Every line below between the line holding "Execute (S n) rv" and the line holding "- intros w w' r.", inclusive, should be repeated exactly, and all other lines omitted.
########################################
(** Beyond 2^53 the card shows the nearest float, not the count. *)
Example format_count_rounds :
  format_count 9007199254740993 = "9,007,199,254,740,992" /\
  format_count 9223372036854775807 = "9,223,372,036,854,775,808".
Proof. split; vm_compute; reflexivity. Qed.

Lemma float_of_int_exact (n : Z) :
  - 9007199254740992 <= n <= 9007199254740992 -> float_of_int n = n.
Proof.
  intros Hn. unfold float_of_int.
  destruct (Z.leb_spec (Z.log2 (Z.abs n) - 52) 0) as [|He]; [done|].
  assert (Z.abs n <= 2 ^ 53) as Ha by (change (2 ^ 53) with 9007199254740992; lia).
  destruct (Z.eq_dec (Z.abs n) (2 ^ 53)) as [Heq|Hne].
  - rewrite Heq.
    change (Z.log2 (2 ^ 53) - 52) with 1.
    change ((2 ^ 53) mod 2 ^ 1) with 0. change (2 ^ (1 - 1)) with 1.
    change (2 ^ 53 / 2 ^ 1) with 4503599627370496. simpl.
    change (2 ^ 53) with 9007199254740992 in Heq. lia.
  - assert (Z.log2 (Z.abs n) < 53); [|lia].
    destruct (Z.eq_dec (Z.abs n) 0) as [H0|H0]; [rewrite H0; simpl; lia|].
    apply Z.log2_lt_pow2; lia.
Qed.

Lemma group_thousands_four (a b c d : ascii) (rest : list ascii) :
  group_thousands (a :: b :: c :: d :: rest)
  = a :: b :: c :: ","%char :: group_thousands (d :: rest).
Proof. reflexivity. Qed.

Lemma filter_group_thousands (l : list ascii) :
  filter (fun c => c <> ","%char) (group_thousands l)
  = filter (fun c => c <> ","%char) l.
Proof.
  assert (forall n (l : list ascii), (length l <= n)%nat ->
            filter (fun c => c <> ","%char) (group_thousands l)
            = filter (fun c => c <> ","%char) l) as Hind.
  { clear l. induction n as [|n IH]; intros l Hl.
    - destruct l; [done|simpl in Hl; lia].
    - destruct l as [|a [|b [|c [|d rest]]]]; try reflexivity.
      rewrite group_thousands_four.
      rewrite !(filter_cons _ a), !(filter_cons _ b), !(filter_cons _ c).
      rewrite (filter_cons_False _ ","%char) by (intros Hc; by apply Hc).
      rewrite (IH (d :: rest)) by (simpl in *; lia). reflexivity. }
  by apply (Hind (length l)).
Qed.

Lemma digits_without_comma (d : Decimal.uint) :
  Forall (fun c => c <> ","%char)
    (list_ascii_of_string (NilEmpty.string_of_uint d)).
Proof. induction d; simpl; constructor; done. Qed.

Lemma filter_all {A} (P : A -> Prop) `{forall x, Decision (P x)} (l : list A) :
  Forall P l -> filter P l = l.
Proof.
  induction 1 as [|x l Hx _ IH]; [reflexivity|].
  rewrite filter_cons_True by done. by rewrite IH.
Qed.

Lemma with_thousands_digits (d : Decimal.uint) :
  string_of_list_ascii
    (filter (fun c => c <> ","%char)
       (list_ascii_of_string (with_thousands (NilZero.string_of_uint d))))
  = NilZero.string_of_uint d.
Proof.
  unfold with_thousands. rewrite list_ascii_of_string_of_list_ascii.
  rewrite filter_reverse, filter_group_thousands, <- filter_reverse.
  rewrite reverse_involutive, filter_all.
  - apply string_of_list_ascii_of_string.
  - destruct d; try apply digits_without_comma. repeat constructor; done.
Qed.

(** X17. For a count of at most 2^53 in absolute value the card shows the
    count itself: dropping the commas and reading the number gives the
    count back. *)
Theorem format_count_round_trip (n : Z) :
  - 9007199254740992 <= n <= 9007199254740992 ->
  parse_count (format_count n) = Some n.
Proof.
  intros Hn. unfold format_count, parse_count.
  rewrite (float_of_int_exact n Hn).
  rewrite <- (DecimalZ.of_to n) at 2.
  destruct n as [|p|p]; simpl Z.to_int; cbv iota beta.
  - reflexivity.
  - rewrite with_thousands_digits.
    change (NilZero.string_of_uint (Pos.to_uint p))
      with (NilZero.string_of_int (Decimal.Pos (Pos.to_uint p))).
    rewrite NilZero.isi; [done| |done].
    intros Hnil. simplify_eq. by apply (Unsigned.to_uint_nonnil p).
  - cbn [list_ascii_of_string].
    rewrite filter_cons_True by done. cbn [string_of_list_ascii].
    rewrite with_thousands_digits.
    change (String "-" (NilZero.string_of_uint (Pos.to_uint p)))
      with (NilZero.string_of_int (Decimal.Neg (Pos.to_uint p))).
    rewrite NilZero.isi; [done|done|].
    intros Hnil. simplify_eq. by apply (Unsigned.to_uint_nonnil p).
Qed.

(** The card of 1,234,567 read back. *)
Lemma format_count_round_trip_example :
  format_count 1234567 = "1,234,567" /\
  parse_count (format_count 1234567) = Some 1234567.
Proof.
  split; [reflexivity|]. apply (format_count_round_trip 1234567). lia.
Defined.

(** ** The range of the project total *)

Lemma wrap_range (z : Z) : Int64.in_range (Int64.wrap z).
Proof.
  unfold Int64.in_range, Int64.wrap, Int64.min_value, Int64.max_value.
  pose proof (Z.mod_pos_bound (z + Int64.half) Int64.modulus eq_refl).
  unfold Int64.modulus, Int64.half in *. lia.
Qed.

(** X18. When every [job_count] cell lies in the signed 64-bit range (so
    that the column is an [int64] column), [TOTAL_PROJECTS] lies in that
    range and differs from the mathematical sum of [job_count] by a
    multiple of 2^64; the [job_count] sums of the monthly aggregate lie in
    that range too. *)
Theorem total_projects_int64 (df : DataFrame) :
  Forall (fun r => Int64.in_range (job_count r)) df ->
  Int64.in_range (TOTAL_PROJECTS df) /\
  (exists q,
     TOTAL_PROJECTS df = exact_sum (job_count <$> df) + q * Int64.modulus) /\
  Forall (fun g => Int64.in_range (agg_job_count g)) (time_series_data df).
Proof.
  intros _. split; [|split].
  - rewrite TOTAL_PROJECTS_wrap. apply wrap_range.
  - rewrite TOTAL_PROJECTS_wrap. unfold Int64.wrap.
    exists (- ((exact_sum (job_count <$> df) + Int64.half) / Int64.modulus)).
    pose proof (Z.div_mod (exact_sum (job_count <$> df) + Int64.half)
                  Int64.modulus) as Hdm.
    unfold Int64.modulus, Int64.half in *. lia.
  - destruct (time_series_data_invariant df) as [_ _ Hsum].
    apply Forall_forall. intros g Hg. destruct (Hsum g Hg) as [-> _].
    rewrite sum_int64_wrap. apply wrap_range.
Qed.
########################################
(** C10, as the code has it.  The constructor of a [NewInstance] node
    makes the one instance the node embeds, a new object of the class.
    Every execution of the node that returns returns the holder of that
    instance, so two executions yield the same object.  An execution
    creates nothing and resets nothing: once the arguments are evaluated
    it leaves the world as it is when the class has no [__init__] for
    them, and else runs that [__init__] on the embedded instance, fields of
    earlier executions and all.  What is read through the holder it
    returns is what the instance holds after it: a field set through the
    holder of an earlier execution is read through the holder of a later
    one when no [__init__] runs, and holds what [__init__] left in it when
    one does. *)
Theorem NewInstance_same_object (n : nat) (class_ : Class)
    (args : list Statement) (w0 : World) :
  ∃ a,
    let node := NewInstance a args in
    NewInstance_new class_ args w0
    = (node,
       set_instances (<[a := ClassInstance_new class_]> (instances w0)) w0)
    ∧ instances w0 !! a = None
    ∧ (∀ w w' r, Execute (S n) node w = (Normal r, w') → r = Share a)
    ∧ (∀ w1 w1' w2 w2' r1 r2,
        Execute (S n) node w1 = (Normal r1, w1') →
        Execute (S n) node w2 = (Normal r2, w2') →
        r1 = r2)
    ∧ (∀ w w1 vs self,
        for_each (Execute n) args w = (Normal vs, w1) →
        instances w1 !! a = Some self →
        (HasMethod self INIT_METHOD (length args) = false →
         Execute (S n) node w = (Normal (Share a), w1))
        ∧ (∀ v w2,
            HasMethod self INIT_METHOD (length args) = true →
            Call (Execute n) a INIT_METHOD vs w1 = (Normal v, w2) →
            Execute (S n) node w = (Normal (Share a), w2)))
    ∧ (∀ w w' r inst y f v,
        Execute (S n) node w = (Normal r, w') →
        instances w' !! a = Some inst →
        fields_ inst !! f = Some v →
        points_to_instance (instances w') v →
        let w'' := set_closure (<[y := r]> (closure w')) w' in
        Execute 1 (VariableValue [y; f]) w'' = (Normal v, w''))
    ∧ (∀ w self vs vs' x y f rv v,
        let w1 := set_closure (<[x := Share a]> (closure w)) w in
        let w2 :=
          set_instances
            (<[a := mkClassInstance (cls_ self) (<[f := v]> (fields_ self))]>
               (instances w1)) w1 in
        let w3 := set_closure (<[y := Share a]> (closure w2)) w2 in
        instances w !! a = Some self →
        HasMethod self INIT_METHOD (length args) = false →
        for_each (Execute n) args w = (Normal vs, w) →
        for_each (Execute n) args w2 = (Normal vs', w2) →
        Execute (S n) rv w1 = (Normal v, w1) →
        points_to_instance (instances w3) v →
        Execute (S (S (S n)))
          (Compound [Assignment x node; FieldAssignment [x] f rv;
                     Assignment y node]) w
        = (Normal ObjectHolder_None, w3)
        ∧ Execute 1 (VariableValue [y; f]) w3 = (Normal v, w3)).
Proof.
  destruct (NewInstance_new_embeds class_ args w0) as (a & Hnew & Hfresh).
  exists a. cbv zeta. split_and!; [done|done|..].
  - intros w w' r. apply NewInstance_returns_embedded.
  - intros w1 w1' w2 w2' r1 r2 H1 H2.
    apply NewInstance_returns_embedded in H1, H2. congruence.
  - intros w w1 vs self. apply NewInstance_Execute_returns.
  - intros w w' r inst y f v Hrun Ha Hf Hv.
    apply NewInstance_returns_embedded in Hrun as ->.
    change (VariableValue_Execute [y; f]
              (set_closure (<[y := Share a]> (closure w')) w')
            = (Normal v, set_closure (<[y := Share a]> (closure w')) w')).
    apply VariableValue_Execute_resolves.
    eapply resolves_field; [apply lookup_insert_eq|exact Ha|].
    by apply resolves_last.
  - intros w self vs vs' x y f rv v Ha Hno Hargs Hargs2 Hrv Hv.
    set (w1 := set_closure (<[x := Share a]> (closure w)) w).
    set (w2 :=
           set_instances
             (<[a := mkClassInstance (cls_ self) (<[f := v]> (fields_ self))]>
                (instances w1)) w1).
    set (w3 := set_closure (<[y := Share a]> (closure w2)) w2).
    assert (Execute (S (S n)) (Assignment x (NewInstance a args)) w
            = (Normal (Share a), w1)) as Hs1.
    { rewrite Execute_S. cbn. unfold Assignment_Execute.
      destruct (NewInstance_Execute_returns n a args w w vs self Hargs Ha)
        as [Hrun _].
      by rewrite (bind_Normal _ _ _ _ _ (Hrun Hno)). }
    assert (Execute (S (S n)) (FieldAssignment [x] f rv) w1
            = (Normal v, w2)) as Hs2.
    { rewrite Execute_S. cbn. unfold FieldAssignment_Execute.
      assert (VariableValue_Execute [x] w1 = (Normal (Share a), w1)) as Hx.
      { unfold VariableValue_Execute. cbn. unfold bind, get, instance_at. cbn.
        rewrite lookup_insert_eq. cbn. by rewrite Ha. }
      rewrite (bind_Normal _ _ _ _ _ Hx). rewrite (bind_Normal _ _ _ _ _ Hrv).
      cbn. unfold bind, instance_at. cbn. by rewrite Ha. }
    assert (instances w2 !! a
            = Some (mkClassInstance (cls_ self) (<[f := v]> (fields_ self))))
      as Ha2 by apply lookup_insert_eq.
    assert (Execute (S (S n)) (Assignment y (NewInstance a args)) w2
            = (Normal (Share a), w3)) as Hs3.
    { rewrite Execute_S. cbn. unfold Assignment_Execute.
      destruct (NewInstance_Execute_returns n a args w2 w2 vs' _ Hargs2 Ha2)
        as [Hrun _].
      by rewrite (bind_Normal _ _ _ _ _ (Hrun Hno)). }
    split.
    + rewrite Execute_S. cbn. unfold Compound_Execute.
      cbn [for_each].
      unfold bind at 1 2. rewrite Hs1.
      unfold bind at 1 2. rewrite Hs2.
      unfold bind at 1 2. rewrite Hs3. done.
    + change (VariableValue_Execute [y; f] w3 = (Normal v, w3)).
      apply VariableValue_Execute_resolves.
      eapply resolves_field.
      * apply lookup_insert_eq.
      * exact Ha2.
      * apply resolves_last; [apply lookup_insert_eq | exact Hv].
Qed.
########################################
■ EXERCISE RESULT:
        Execute (S n) rv w1 = (Normal v, w1) →
        points_to_instance (instances w3) v →
        Execute (S (S (S n)))
          (Compound [Assignment x node; FieldAssignment [x] f rv;
                     Assignment y node]) w
        = (Normal ObjectHolder_None, w3)
        ∧ Execute 1 (VariableValue [y; f]) w3 = (Normal v, w3)).
Proof.
  destruct (NewInstance_new_embeds class_ args w0) as (a & Hnew & Hfresh).
  exists a. cbv zeta. split_and!; [done|done|..].
  - intros w w' r. apply NewInstance_returns_embedded.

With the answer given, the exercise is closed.